Suffice to say, this decision doesn’t sit well with just about anyone in the film industry. Two of the first to speak up were last year’s Best Director winner Guillermo del Toro, and one of this year’s nominees for the same award, Alfonso Cuaron. Both make essentially the same argument: That there’s no categories more essential to the idea of motion pictures than either cinematography or editing.
The American Cinematographer’s Society, meanwhile, decided to lash out at the Academy more directly with a strongly worded letter sent directly to that body, but also shared online. They note that they “cannot quietly condone this decision without protest.”

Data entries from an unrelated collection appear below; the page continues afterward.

(* ===== verification/HiveConfig.v ===== *)
(** * The Hive configuration

    [src/src/the_hive/hive/config.py]: the catalog of agent classes and the
    configuration of repositories and principals that refers to it.  Documents
    are read from their bytes or from what reading the file answered; a class
    profile and a configuration are typed once their constructors have accepted
    them, the entries of the configuration stay the decoded mappings. *)

From S2P Require Import Prelude Order DynamicPool Json JsonText PyEq Sha256 ModelPolicy HiveState.
#[local] Open Scope Z_scope.

(** ** Class profiles *)

Record AgentClassProfile := {
  cp_class_id : string;
  cp_role_kind : string;
  cp_worker_kind : string;
  cp_scope_kind : string;
  cp_authority_profile : string;
  cp_identity_lifetime : string;
  cp_memory_lifetime : string;
  cp_home_policy : string;
  cp_session_policy : string;
  cp_write_mode : string;
  cp_capabilities : list string;
  cp_delegation_targets : list string;
  cp_max_delegation_depth : Z;
  cp_public_lifecycle : string;
  cp_allowed_lifecycles : list string;
  cp_allowed_model_families : list string;
  cp_allowed_model_ids : list string;
  cp_min_reasoning : string;
  cp_max_reasoning : string;
  cp_introduces_to_user : bool;
}.

Definition config_error {A} (code : string) : result A := Err (HiveConfigError code).

Definition profile_text (f : string) (v : pyval) : result string :=
  match v with
  | VStr s => if (1 <=? py_len s) && (py_len s <=? 128) && negb (has_control s) then Ok s
              else config_error ("invalid_" +:+ f)
  | _ => config_error ("invalid_" +:+ f)
  end.

(** A tuple of texts, as the texts. *)
Definition _is_string_tuple (l : list pyval) : option (list string) :=
  mapM (λ v, match v with VStr s => Some s | _ => None end) l.

Definition string_tuple (code : string) (l : list pyval) : result (list string) :=
  match _is_string_tuple l with Some texts => Ok texts | None => config_error code end.

(** [value in {...}], where the value may be of any type. *)
Definition known_text (code : string) (known : list string) (v : pyval) : result string :=
  found ← py_in_set v known;
  match v with VStr s => if (found : bool) then Ok s else config_error code | _ => config_error code end.

Definition LIFECYCLES : list string := ["ephemeral"; "binding"; "persistent"].
Definition EFFORTS : list string := ["low"; "medium"; "high"; "xhigh"; "max"].

(** The last check of the constructor: its clauses are evaluated in order, and
    a value that cannot be hashed raises where it is looked up. *)
Definition resolver_part (public_lifecycle : pyval) (allowed_lifecycles families ids : list pyval)
  (min_reasoning max_reasoning introduces : pyval)
  : result (string * list string * list string * list string * string * string * bool) :=
  let code := "invalid_class_resolver_profile" in
  lifecycle ← known_text code LIFECYCLES public_lifecycle;
  allowed ← string_tuple code allowed_lifecycles;
  families ← string_tuple code families;
  ids ← string_tuple code ids;
  _ ← require (bool_decide (lifecycle ∈ allowed) && negb (bool_decide (families = []))
               && negb (bool_decide ("" ∈ ids)) && bool_decide (NoDup ids)) (HiveConfigError code);
  low ← known_text code EFFORTS min_reasoning;
  high ← known_text code EFFORTS max_reasoning;
  match introduces with
  | VBool b => Ok (lifecycle, allowed, families, ids, low, high, b)
  | _ => config_error code
  end.

Definition AgentClassProfile_new (class_id role_kind worker_kind scope_kind authority_profile
  identity_lifetime memory_lifetime home_policy session_policy write_mode : pyval)
  (capabilities delegation_targets : list pyval) (max_delegation_depth public_lifecycle : pyval)
  (allowed_lifecycles families ids : list pyval) (min_reasoning max_reasoning introduces : pyval)
  : result AgentClassProfile :=
  class_id ← profile_text "class_id" class_id;
  role_kind ← profile_text "role_kind" role_kind;
  worker_kind ← profile_text "worker_kind" worker_kind;
  scope_kind ← profile_text "scope_kind" scope_kind;
  authority_profile ← profile_text "authority_profile" authority_profile;
  identity_lifetime ← profile_text "identity_lifetime" identity_lifetime;
  memory_lifetime ← profile_text "memory_lifetime" memory_lifetime;
  home_policy ← profile_text "home_policy" home_policy;
  session_policy ← profile_text "session_policy" session_policy;
  write_mode ← profile_text "write_mode" write_mode;
  _ ← require (bool_decide (scope_kind ∈ ["global"; "repository"; "read"; "write"])
               && bool_decide (write_mode ∈ ["none"; "scoped"; "integration"]))
        (HiveConfigError "invalid_class_scope");
  capabilities ← string_tuple "invalid_class_lists" capabilities;
  delegation_targets ← string_tuple "invalid_class_lists" delegation_targets;
  depth ← (match max_delegation_depth with
           | VInt z => if (0 <=? z) && (z <=? 32) then Ok z else config_error "invalid_delegation_depth"
           | _ => config_error "invalid_delegation_depth"
           end : result Z);
  '(lifecycle, allowed, families, ids, low, high, introduces) ←
    resolver_part public_lifecycle allowed_lifecycles families ids min_reasoning max_reasoning introduces;
  Ok {| cp_class_id := class_id; cp_role_kind := role_kind; cp_worker_kind := worker_kind;
        cp_scope_kind := scope_kind; cp_authority_profile := authority_profile;
        cp_identity_lifetime := identity_lifetime; cp_memory_lifetime := memory_lifetime;
        cp_home_policy := home_policy; cp_session_policy := session_policy; cp_write_mode := write_mode;
        cp_capabilities := capabilities; cp_delegation_targets := delegation_targets;
        cp_max_delegation_depth := depth; cp_public_lifecycle := lifecycle;
        cp_allowed_lifecycles := allowed; cp_allowed_model_families := families;
        cp_allowed_model_ids := ids; cp_min_reasoning := low; cp_max_reasoning := high;
        cp_introduces_to_user := introduces |}.

(** ** The catalog *)

Record AgentClassCatalogSnapshot := {
  cs_classes : list (string * AgentClassProfile);
  cs_digest : string;
}.

Definition profile_fields : list string :=
  [ "class_id"; "role_kind"; "worker_kind"; "scope_kind"; "authority_profile"; "identity_lifetime";
    "memory_lifetime"; "home_policy"; "session_policy"; "write_mode"; "capabilities";
    "delegation_targets"; "max_delegation_depth" ].
Definition resolver_fields : list string :=
  [ "public_lifecycle"; "allowed_lifecycles"; "allowed_model_families"; "allowed_model_ids";
    "min_reasoning"; "max_reasoning"; "introduces_to_user" ].

Definition texts (l : list string) : pyval := VList (VStr <$> l).

(** The call's arguments, evaluated in the order they are written. *)
Definition profile_call (raw : list (string * pyval)) : result AgentClassProfile :=
  class_id ← getitem "class_id" raw;
  role_kind ← getitem "role_kind" raw;
  worker_kind ← getitem "worker_kind" raw;
  scope_kind ← getitem "scope_kind" raw;
  authority_profile ← getitem "authority_profile" raw;
  identity_lifetime ← getitem "identity_lifetime" raw;
  memory_lifetime ← getitem "memory_lifetime" raw;
  home_policy ← getitem "home_policy" raw;
  session_policy ← getitem "session_policy" raw;
  write_mode ← getitem "write_mode" raw;
  capabilities ← (getitem "capabilities" raw ≫= py_tuple);
  delegation_targets ← (getitem "delegation_targets" raw ≫= py_tuple);
  max_delegation_depth ← getitem "max_delegation_depth" raw;
  lifecycles ← py_tuple (field_or (texts ["ephemeral"]) "allowed_lifecycles" raw);
  families ← py_tuple (field_or (texts ["luna"]) "allowed_model_families" raw);
  ids ← py_tuple (field_or (texts []) "allowed_model_ids" raw);
  AgentClassProfile_new class_id role_kind worker_kind scope_kind authority_profile identity_lifetime
    memory_lifetime home_policy session_policy write_mode capabilities delegation_targets
    max_delegation_depth (field_or (VStr "ephemeral") "public_lifecycle" raw) lifecycles families ids
    (field_or (VStr "low") "min_reasoning" raw) (field_or (VStr "xhigh") "max_reasoning" raw)
    (field_or (VBool false) "introduces_to_user" raw).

“After receiving many comments on this matter from ASC members, I think I speak for many of them in declaring this a most unfortunate decision,” wrote ASC President Kees van Oostrum. “We consider filmmaking to be a collaborative effort where the responsibilities of the director, cinematographer, editor and other crafts often intersect. This decision could be perceived as a separation and division of this creative process, thus minimizing our fundamental creative contributions.”
The Academy is currently in “walk it back” mode, sending out clarifications that apparently these same categories will not be presented during commercial breaks in all the years to come. Rather—at least according to del Toro on Twitter—there will be some kind of rotating system, wherein each year different categories won’t be presented live. Although presumably, this will still only affect technical categories, rather than the more prestigious acting categories.
Regardless, in terms of industry annoyance with the Academy, the damage is likely already done. After last year’s ceremony hit an all-time ratings low, how will the audience react to this year’s “no-host,” shortened Oscars broadcast, especially after this latest drama? We’ll find our Sunday, Feb. 24.